第2章 私の人間関係。
「俺になら別にドュクシしてもいいだろ。」
「え?」
瀬呂は照れ隠しでまっすぐ前を見たまんま、言葉を続ける。
「別に気を使うような相手でも無いだろ。」
「瀬呂くん…それは……。」
律は珍しく言葉を詰まらせて、それから嬉しそうに言う。
「友達ということでいいのかしら。

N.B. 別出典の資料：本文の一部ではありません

(* ===== verification/ExportEndpoints.v ===== *)
(** * The export group ([pkg/endpoints/export])

    Large and slow responses.  [env_cancelled i] is [r.Context().Err() != nil] at row [i].  The
    buffer of the CSV writer is written at its explicit flushes; that it may also write when the
    buffer is full does not change the bytes or their order. *)
From S2P Require Import Prelude GoStrings GoNum GoTime Sha256 GoUrl Json Http ServeMux Registry.

Definition groupName : string := "export".
Definition maxBodyKB : Z := 10240.
Definition maxRows : Z := 250000.
Definition maxDurationMS : Z := 60000.
Definition defaultSizeKB : Z := 64.
Definition defaultRows : Z := 1000.

(** ** Helpers *)

Definition deterministicValue (seed : string) (index : Z) : string :=
  hex_EncodeToString (stake 8 (sha256 (seed ++ ":" ++ Itoa index))).

Definition boundedDefault (raw : string) (def upper : Z) (name : string) : res string Z :=
  if String.eqb raw "" then Ok def
  else let '(n, err) := Atoi raw in
       if bool_decide (err <> None) || (n <? 1) then Err (name ++ " must be a positive integer")
       else if upper <? n then Err (name ++ " " ++ Itoa n ++ " exceeds max " ++ Itoa upper)
       else Ok n.

Definition writeBadRequest (msg : string) : list wop := writeJSONError 400 (TrimSpace msg).
Definition writeJSONOK (body : json) : list wop := writeJSON 200 body.

(** ** big-body *)

Definition bigRow (seed : string) (i : Z) : json :=
  JObj [("index", JInt i); ("value", JStr (deterministicValue seed i))].

(** [k] rounds are left of [maxIter]; [i] is the loop index, [first] is [i == 0]. *)
Fixpoint bigBody_loop (env : Env) (flusher : bool) (seed : string) (target : Z) (k : nat) (i : nat)
    (written : Z) : list wop :=
  match k with
  | O => [Write "]"]
  | S k' =>
    if negb (written <? target) then [Write "]"]
    else if env_cancelled env i then []
    else
      let enc := json_text (bigRow seed (Z.of_nat i)) in
      let comma := negb (Nat.eqb i 0) in
      let written1 := (if comma then written + 1 else written) + len enc in
      ((if comma then [Write ","] else []) ++ [Write enc]
       ++ (if flusher && (Z.of_nat i mod 64 =? 0) then [Flush] else [])
       ++ bigBody_loop env flusher seed target k' (S i) written1)%list
  end.

Definition bigBody (env : Env) (flusher : bool) (r : Request) : list wop :=
  match boundedDefault (q_Get r "size_kb") defaultSizeKB maxBodyKB "size_kb" with
  | Err msg => writeBadRequest msg
  | Ok sizeKB =>
    let seed := q_Get r "seed" in
    let target := sizeKB * 1024 in
    let maxIter := target / 40 + 64 in
    ([HSet "Content-Type" "application/json"; WriteHeader 200; Write "["]
     ++ bigBody_loop env flusher seed target (Z.to_nat maxIter) 0 1)%list
  end.

(** ** csv *)

(** [encoding/csv]: does a field need quotes, and its text. *)
Definition fieldNeedsQuotes (f : string) : bool :=
  if String.eqb f "" then false
  else if String.eqb f "\." then true
  else ContainsByte f "," || ContainsByte f (chr 34) || ContainsByte f (chr 10) || ContainsByte f (chr 13)
       || match utf8_decode f with k :: _ => isSpace (chunk_rune k) | [] => false end.
Fixpoint csv_quote (f : string) : string :=
  match f with
  | EmptyString => ""
  | String c f' => (if Ascii.eqb c (chr 34) then dquote ++ dquote else str1 c) ++ csv_quote f'
  end.
Definition csv_field (f : string) : string :=
  if fieldNeedsQuotes f then dquote ++ csv_quote f ++ dquote else f.
Definition csv_record (fields : list string) : string := Join (map csv_field fields) "," ++ newline.

Fixpoint csv_loop (env : Env) (flusher : bool) (seed : string) (k : nat) (i : nat) (buf : string)
    : list wop :=
  match k with
  | O => [Write buf]
  | S k' =>
    if env_cancelled env i then [Write buf]
    else
      let buf := buf ++ csv_record [Itoa (Z.of_nat i); deterministicValue seed (Z.of_nat i)] in
      if flusher && (Z.of_nat i mod 256 =? 0)
      then Write buf :: Flush :: csv_loop env flusher seed k' (S i) ""
      else csv_loop env flusher seed k' (S i) buf
  end.

Definition csv (env : Env) (flusher : bool) (r : Request) : list wop :=
  match boundedDefault (q_Get r "rows") defaultRows maxRows "rows" with
  | Err msg => writeBadRequest msg
  | Ok rows =>
    ([HSet "Content-Type" "text/csv; charset=utf-8"; WriteHeader 200]
     ++ csv_loop env flusher (q_Get r "seed") (Z.to_nat rows) 0 (csv_record ["index"; "value"]))%list
  end.

(** ** long-running *)

Definition longRunning (env : Env) (r : Request) : list wop :=
  match boundedDefault (q_Get r "duration_ms") 1000 maxDurationMS "duration_ms" with
  | Err msg => writeBadRequest msg
  | Ok dur => if env_cancelled env 0 then [] else writeJSONOK (JObj [("slept_ms", JInt dur)])
  end.

(** ** Routes *)

Definition BigBodyQuery : gotype :=
  TPtr (TStruct [("SizeKB", "size_kb,omitempty", TInt); ("Seed", "seed,omitempty", TString)]).
Definition BigBodyRow : gotype := TPtr (TStruct [("Index", "index", TInt); ("Value", "value", TString)]).
Definition CSVQuery : gotype :=
  TPtr (TStruct [("Rows", "rows,omitempty", TInt); ("Seed", "seed,omitempty", TString)]).
Definition CSVRow : gotype := TPtr (TStruct [("Index", "index", TInt); ("Value", "value", TString)]).
Definition LongRunningQuery : gotype := TPtr (TStruct [("DurationMS", "duration_ms,omitempty", TInt)]).
Definition LongRunningResponse : gotype := TPtr (TStruct [("SleptMS", "slept_ms", TInt)]).

Definition Routes : list EndpointMeta :=
  [mkMeta "export_big_body" groupName "GET" "/v1/export/big-body"
     "Stream an approximately N KiB JSON array of deterministic rows. Tests how the gateway forwards large response bodies (buffering, content-length, connection reuse)."
     false None (Some BigBodyQuery) None (Some BigBodyRow);
   mkMeta "export_csv" groupName "GET" "/v1/export/csv"
     "Return a deterministic CSV with N rows. Tests gateway behavior on non-JSON content types and large text bodies."
     false None (Some CSVQuery) None (Some CSVRow);
   mkMeta "export_long_running" groupName "GET" "/v1/export/long-running"
     "Sleep for duration_ms before responding with timing info. Tests how the gateway handles slow first-byte. Stops early on client disconnect (no goroutine leak)."
     false None (Some LongRunningQuery) None (Some LongRunningResponse)].

Definition Mount : list (string * EHandler) :=
  [("GET /v1/export/big-body", fun env f r => (bigBody env f r, ""));
   ("GET /v1/export/csv", fun env f r => (csv env f r, ""));
   ("GET /v1/export/long-running", fun env _ r => (longRunning env r, ""))].

Definition Group : Endpoints := mkGroup groupName Routes Mount.

(** ** Lemmas: the size of a row *)

Lemma exportDefault_bounds raw def upper name n :
  1 <= def <= upper -> boundedDefault raw def upper name = Ok n -> 1 <= n <= upper.
Proof.
  intros Hd. unfold boundedDefault. case_if; [by intros [= <-]|].
  destruct (Atoi raw) as [v err]. case_if; [done|]. case_if; [done|]. intros [= <-]. bools. lia.
Qed.

Lemma deterministicValue_length seed i : len (deterministicValue seed i) = 16.
Proof.
  unfold deterministicValue, len. rewrite hex_length, stake_length, sha256_length. done.
Qed.

Lemma hex_digits_clean s :
  string_forallb (fun c => isDigit c || isLower c || isUpper c) (hex_EncodeToString s) = true.
Proof.
  assert (Hd : forall z, isDigit (hex_digit (z mod 16)) || isLower (hex_digit (z mod 16))
                         || isUpper (hex_digit (z mod 16)) = true).
  { intros z. assert (H : 0 <= z mod 16 < 16) by (apply Z.mod_pos_bound; lia).
    generalize dependent (z mod 16). intros m Hm.
    assert (Hm' : m ∈ seqZ 0 16) by (apply elem_of_seqZ; lia).
    repeat (apply elem_of_cons in Hm' as [->|Hm']; [done|]). by apply not_elem_of_nil in Hm'. }
  induction s as [|c s IH]; [done|]. cbn [hex_EncodeToString string_forallb].
  rewrite IH. rewrite <- (Z.mod_small (byte c / 16) 16) by (pose proof (byte_range c); zlia).
  by rewrite !Hd.
Qed.

Definition digits (i : Z) : Z := len (Itoa i).

Lemma bigRow_length seed i : len (json_text (bigRow seed i)) = 37 + digits i.
Proof.
  unfold bigRow, JInt. cbn [json_text Join map].
  unfold json_string at 3. rewrite json_string_body_ascii_clean
    by (unfold deterministicValue; apply hex_digits_clean).
  rewrite !len_app, deterministicValue_length. unfold digits.
  change (len (json_string "index")) with 7. change (len (json_string "value")) with 7.
  change (len dquote) with 1. change (len ":") with 1. change (len ",") with 1.
  change (len "{") with 1. change (len "}") with 1. lia.
Qed.

(** ** Lemmas: the big body *)

(** A row with the comma that separates it from the previous one. *)
Definition piece (seed : string) (i : nat) : string :=
  (if Nat.eqb i 0 then "" else ",") ++ json_text (bigRow seed (Z.of_nat i)).
Definition pieces (seed : string) (i n : nat) : string := sconcat (map (piece seed) (seq i n)).

Lemma pieces_array seed n :
  "[" ++ pieces seed 0 n ++ "]" = json_text (JArr (map (fun i => bigRow seed (Z.of_nat i)) (seq 0 n))).
Proof.
  rewrite json_text_JArr. f_equal. f_equal. rewrite map_map. unfold pieces.
  destruct n as [|n]; [done|]. cbn [seq map]. unfold sconcat at 1. cbn [foldr].
  set (x := json_text (bigRow seed (Z.of_nat 0))).
  change (piece seed 0) with ("" ++ x). simpl ("" ++ x).
  assert (H : forall l, Forall (fun i => i <> 0%nat) l ->
    forall y, y ++ foldr String.append "" (map (piece seed) l) =
              Join (y :: map (fun i => json_text (bigRow seed (Z.of_nat i))) l) ",").
  { induction 1 as [|i l Hi Hl IH]; intros y; simpl; [apply sapp_nil_r|].
    unfold piece at 1. destruct (Nat.eqb_spec i 0) as [->|_]; [done|].
    rewrite <- sapp_assoc, IH. done. }
  apply H. apply Forall_forall. intros i Hi%elem_of_seq. lia.
Qed.

Lemma piece_length seed i :
  len (piece seed i) = (if Nat.eqb i 0 then 0 else 1) + 37 + digits (Z.of_nat i).
Proof. unfold piece. rewrite len_app, bigRow_length. destruct (Nat.eqb i 0); simpl; unfold len; simpl; lia. Qed.

(** The row counter stops the loop only after the size target has been reached. *)
Lemma bigBody_loop_spec env flusher seed target k : forall i written,
  (forall j, env_cancelled env j = false) ->
  1 <= written -> 40 * Z.of_nat i - Z.min (Z.of_nat i) 10 <= written -> written <= target + 43 ->
  target <= 40 * Z.of_nat (i + k) - 10 -> Z.of_nat (i + k) <= 1000000 ->
  exists n, ops_bytes (bigBody_loop env flusher seed target k i written) = pieces seed i n ++ "]" /\
    target <= written + len (pieces seed i n) <= target + 43.
Proof.
  induction k as [|k IH]; intros i written Hc H1 Hlo Hhi Ht Hi; cbn [bigBody_loop].
  - exists 0%nat. split; [done|]. change (len (pieces seed i 0)) with 0. lia.
  - destruct (written <? target) eqn:E; bools; simpl negb; cbv iota;
      [|exists 0%nat; split; [done|]; change (len (pieces seed i 0)) with 0; lia].
    rewrite Hc. cbv zeta.
    set (written1 := _ + len _).
    assert (Hw : written1 = written + len (piece seed i)).
    { unfold written1. rewrite piece_length, bigRow_length. destruct (Nat.eqb i 0); simpl; lia. }
    assert (Hp : (if Nat.eqb i 0 then 38 else if (i <? 10)%nat then 39 else 40) <= len (piece seed i) <= 44).
    { rewrite piece_length. unfold digits. pose proof (Itoa_length_pos (Z.of_nat i)).
      pose proof (Itoa_length_le 6 (Z.of_nat i) ltac:(simpl; lia) ltac:(lia)).
      destruct (Nat.eqb_spec i 0); [lia|]. destruct (Nat.ltb_spec i 10); [lia|].
      pose proof (Itoa_length_two (Z.of_nat i) ltac:(lia)). lia. }
    assert (0 <= len (piece seed i)) by apply len_nonneg.
    destruct (IH (S i) written1) as (n & Hb & Hn); [done|lia| | |lia|lia|].
    + rewrite Hw, Nat2Z.inj_succ. destruct (Nat.eqb_spec i 0); [lia|]. destruct (Nat.ltb_spec i 10); lia.
    + lia.
    + exists (S n). change (pieces seed i (S n)) with (piece seed i ++ pieces seed (S i) n).
      rewrite len_app. split; [|lia]. rewrite !ops_bytes_app, Hb. rewrite <- sapp_assoc. unfold piece.
      destruct (Nat.eqb i 0), (flusher && (Z.of_nat i mod 64 =? 0)); simpl; by sapp_norm.
Qed.

(** [/v1/export/big-body] delivers the size it promises as one well-formed array.  For every
    accepted size and an undisturbed client, the streamed body is the JSON text of an array of rows
    0, 1, 2, ..., its length exceeds [size_kb] KiB by at least one and at most 44 bytes, and the
    iteration cap never cuts it short. *)
Theorem big_body_size (env : Env) (flusher : bool) (r : Request) (sizeKB : Z)
  (Hsize : boundedDefault (q_Get r "size_kb") defaultSizeKB maxBodyKB "size_kb" = Ok sizeKB)
  (Hlive : forall j, env_cancelled env j = false) :
  let w := exec (bigBody env flusher r) newConn in
  finalStatus w = 200 /\
  (exists n, c_body w = json_text (JArr (map (fun i => bigRow (q_Get r "seed") (Z.of_nat i)) (seq 0 n)))) /\
  sizeKB * 1024 + 1 <= len (c_body w) <= sizeKB * 1024 + 44.
Proof.
  cbv zeta. unfold bigBody. rewrite Hsize.
  apply exportDefault_bounds in Hsize; [|unfold defaultSizeKB, maxBodyKB; lia]. unfold maxBodyKB in Hsize.
  set (target := sizeKB * 1024). set (seed := q_Get r "seed").
  destruct (bigBody_loop_spec env flusher seed target (Z.to_nat (target / 40 + 64)) 0 1 Hlive)
    as (n & Hb & Hn); [lia|lia|lia|zlia|zlia|].
  set (loop := bigBody_loop _ _ _ _ _ _ _) in *.
  rewrite (exec_app (W := conn) [HSet "Content-Type" "application/json"; WriteHeader 200; Write "["] loop).
  set (w0 := exec [_; _; _] newConn).
  destruct (conn_exec_committed loop w0) as (H1 & H2 & H3); [done|done|].
  change (c_body w0) with "[" in H3. rewrite Hb in H3.
  assert (Hbody : c_body (exec loop w0) =
    json_text (JArr (map (fun i => bigRow seed (Z.of_nat i)) (seq 0 n)))) by (by rewrite H3, <- pieces_array).
  split; [unfold finalStatus; rewrite H1, H2; done|]. split; [by exists n|].
  rewrite H3, !len_app. change (len "[") with 1. change (len "]") with 1. lia.
Qed.

(** ** Witnesses *)

Definition exportRequest (query : string) : Request :=
  mkRequest "GET" "/v1/export/big-body" "/v1/export/big-body" query ∅ "h" false "" None ∅ [] Background.
Definition steady : Env := mkEnv 0 0 "" "" (fun _ => false) 0 (0, 0) (fun s => [s]).

Lemma big_body_size_witness :
  1025 <= len (c_body (exec (bigBody steady true (exportRequest "size_kb=1&seed=s")) newConn)) <= 1068.
Proof.
  destruct (big_body_size steady true (exportRequest "size_kb=1&seed=s") 1) as (_ & _ & H);
    [by vm_compute|done|exact H].
Defined.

」
「まぁ…そんなもんじゃね。」
「嬉しいわ。ただの顔見知りだと思ってた。友達に昇格ね。」
昇格。
その言葉にがっくしとまたずっこけそうになる瀬呂だったが、何とか踏みとどまる。
「嬉しいわ。喜びの舞の代わりにドュクシをしてもいいかしら。」
突然彼女のエキセントリックさが爆発した。
まぁ、いいか。と真剣に向き合わないようにして瀬呂は適当に流す。
「ドュクシっ!…ドュクシ……。」
瀬呂は脇腹に2発ほどドュクシをされた。
しかし、2発目はそこまで力はなく、見れば律は微妙な顔をしていた。
「なんだその顔。」
「ぜんっぜん面白くないわ。男子たちはなにが楽しくてドュクシをしているのかしら……。」
突然の真面目で微妙な顔に、瀬呂は今度は耐えられずずっこけた。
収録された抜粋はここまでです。